My alarm—actually, a clock radio set to NPR—mutters itself awake each weekday at 4 a.m. On weekends and holidays, the schedule is less rigorous. I may sleep in till 5 or 6 o’clock. On special occasions, maybe as late as 7.

Then, every morning—Christmas included—before I do anything else, I write. It’s a discipline I imposed upon myself about seven years ago, a schedule I promised myself not to break until I finished my [expletive deleted] novel.

That’s the same [expletive deleted] novel I’ve been promising myself I would write, cajoling myself to write, berating myself for not writing, ever since I first gave it a stab at the age, I think, of 3. Or maybe it was more like 11. The one I used to imagine (in classic Walter Mitty style) topping the charts, winning a Pulitzer, earning me a fortune, or simply starting me off on a new career. That is, if I could ever get the [expletive deleted] thing past page five.
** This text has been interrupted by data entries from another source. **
(** The atom the server gives out for _NET_ACTIVE_WINDOW, the third one that is
    interned. *)
Definition active_atom (d : D) : Z :=
  let d := snd (XInternAtom "_NET_SUPPORTED" d) in
  let d := snd (XInternAtom "_NET_CLIENT_LIST" d) in
  fst (XInternAtom "_NET_ACTIVE_WINDOW" d).

Lemma internDestAtoms_active s :
  fst (internDestAtoms s) = 0 → a_net_active (snd (internDestAtoms s)) = active_atom (server s).
Proof.
  unfold internDestAtoms, intern_dest_atoms, unless_dpy, active_atom, mbind, X_bind, gets, query,
    mret, X_ret. destruct (dpy s); [|done]. intros _.
  repeat (match goal with |- context [XInternAtom ?n ?d] =>
    destruct (XInternAtom n d) as [? ?] eqn:? end; cbn [snd fst server with_server] in * ).
  done.
Qed.

Lemma supported_state_active s :
  fst (internDestAtoms s) = 0 → a_net_active (supported_state s) = active_atom (server s).
Proof.
  intros Hs. rewrite <-internDestAtoms_active by done. unfold supported_state.
  by rewrite <-(netSupportedHas_silent "_NET_ACTIVE_WINDOW" (snd (internDestAtoms s))).
Qed.

Lemma d_ActivateAlwaysBoth_spec ref b err b' :
  d_ActivateAlwaysBoth ref b = (err, b') →
  (err = Some ErrUnavailable ∧ requests (xp b') = requests (xp b)) ∨
  (err = Some errXCall) ∨
  (err = None ∧ requests (xp b') = requests (xp b) ++
    [XSendEvent ActivateEventMask (activate_message (active_atom (server (xp b))) (RXID ref)
       (fst (getActiveXID (supported_state (xp b))))); XSync;
     XSetInputFocus (RXID ref) RevertToParent; XSync]).
Proof.
  unfold d_ActivateAlwaysBoth, when_supported. cbn [foldr].
  pose proof (internDestAtoms_quiet (xp b)) as Hq. pose proof (supported_state_active (xp b)) as Ha.
  pose proof (silent_quiet _ (netSupportedHas_silent NetActiveWindowAtom)
    (snd (internDestAtoms (xp b)))) as Hq'.
  unfold supported_state in *. change "_NET_ACTIVE_WINDOW" with NetActiveWindowAtom in *.
  unfold mbind, B_bind, onX, mret, B_ret.
  destruct (internDestAtoms (xp b)) as [rc s] eqn:Ei. cbn [fst snd xp with_xp] in *.
  destruct (rc =? 0) eqn:Er; bools; cbn [negb xp with_xp]; [subst|intros; simplify_eq; auto].
  destruct (netSupportedHas NetActiveWindowAtom s) as [n s1]. cbn [snd xp with_xp] in *.
  destruct (n =? 1) eqn:En; bools; cbn [negb xp with_xp];
    [|intros; simplify_eq; left; split; [done|]; cbn; congruence].
  specialize (Ha eq_refl).
  destruct (sendNetActive (RXID ref) s1) as [rc1 s2] eqn:E1.
  destruct (rc1 =? 0) eqn:Er1; bools; cbn [negb xp with_xp]; [subst|intros; simplify_eq; auto].
  cbn [xp with_xp]. destruct (setInputFocus (RXID ref) s2) as [rc2 s3] eqn:E2.
  destruct (rc2 =? 0) eqn:Er2; bools; cbn [negb xp with_xp]; intros; simplify_eq; [|auto].
  right; right. split; [done|].
  apply sendNetActive_spec in E1 as [[_ ?]|(E1 & _)]; [done|].
  apply setInputFocus_spec in E2 as [[_ ?]|[E2 _]]; [done|].
  cbn. by rewrite E2, E1, Ha, Hq', Hq, <-app_assoc.
Qed.
End requests.

(** ** A display nobody else changes *)

(** While no other client acts, reading the display does not change it. *)
Class QuietServer (D : Type) `{Xlib D} := {
  quiet_atom name (d : D) : snd (XInternAtom name d) = d;
  quiet_property w p n t (d : D) : snd (XGetWindowProperty w p n t d) = d;
  quiet_geometry w (d : D) : snd (XGetGeometry w d) = d;
  quiet_translate w (d : D) : snd (XTranslateCoordinates w d) = d;
  quiet_class w (d : D) : snd (XGetClassHint w d) = d;
  quiet_name w (d : D) : snd (XFetchName w d) = d;
}.

Section undisturbed.
Context {D : Type} `{QuietServer D}.
Implicit Types s : xproc D.
Implicit Types b : xDestBackend D.

Definition pure {A} (m : XM D A) : Prop := ∀ s, snd (m s) = s.

Lemma pure_ret {A} (a : A) : pure (mret a).
Proof. done. Qed.
Lemma pure_gets {A} (f : xproc D → A) : pure (gets f).
Proof. done. Qed.
Lemma pure_query {A} (q : D → A * D) : (∀ d, snd (q d) = d) → pure (query q).
Proof.
  intros Hq s. unfold query. specialize (Hq (server s)). destruct (q (server s)) as [a d].
  cbn in *. subst. by destruct s.
Qed.
Lemma pure_bind {A A'} (m : XM D A) (f : A → XM D A') :
  pure m → (∀ a, pure (f a)) → pure (m ≫= f).
Proof.
  intros Hm Hf s. unfold mbind, X_bind. specialize (Hm s). destruct (m s) as [a s1].
  cbn in Hm. subst. apply Hf.
Qed.

Ltac purely :=
  intros;
  repeat first
    [ done
    | apply pure_ret | apply pure_gets
    | apply pure_query; intros;
      first [ apply quiet_atom | apply quiet_property | apply quiet_geometry
            | apply quiet_translate | apply quiet_class | apply quiet_name ]
    | apply pure_bind; [|intros]
    | match goal with |- pure (match ?x with _ => _ end) => destruct x end
    | match goal with |- pure (if ?x then _ else _) => destruct x end ].

Lemma netSupportedHas_pure name : pure (netSupportedHas name).
Proof.
  unfold netSupportedHas, net_supported_has, get_atom_list, unless_ready, unless_dpy. purely.
Qed.
Lemma refreshClientList_pure : pure refreshClientList.
Proof. unfold refreshClientList, refresh_client_list, unless_ready, unless_dpy. purely. Qed.
Lemma windowClass_pure xid : pure (windowClass xid).
Proof. unfold windowClass, window_class, unless_dpy. purely. Qed.
Lemma windowPID_pure xid : pure (windowPID xid).
Proof. unfold windowPID, window_pid, unless_ready, unless_dpy. purely. Qed.
Lemma windowName_pure xid : pure (windowName xid).
Proof. unfold windowName, window_name, unless_dpy. purely. Qed.
Lemma windowGeometry_pure xid : pure (windowGeometry xid).
Proof. unfold windowGeometry, window_geometry, unless_dpy. purely. Qed.
Lemma windowHasFullscreen_pure xid : pure (windowHasFullscreen xid).
Proof.
  unfold windowHasFullscreen, window_has_fullscreen, get_atom_list, unless_ready, unless_dpy. purely.
Qed.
 These days my goals are a bit more modest. I’ll settle for being able to type “The End”—and mean it—someday during this lifetime.

This craziness really began around the turn of the millennium, when, at the age of 47—what better age for a life-altering decision, after all?—I took fairly grim stock of my life and decided I’d better get serious about realizing my dream or else put it out of my mind for good. My father, then 80, had also spent his whole life dreaming of writing a novel, so the two of us struck a deal. I would write mine if he would write his. We would check up on each other and be each other’s conscience along the way.

I created this early-bird schedule for the simple reason that morning is when I’m generally at my best. I expected it to take a very long time to finish—maybe as long as two years. And indeed, without much prompting from me, my father actually finished his first draft within a year or so. I was, and am, very proud of him. He climbed the mountain.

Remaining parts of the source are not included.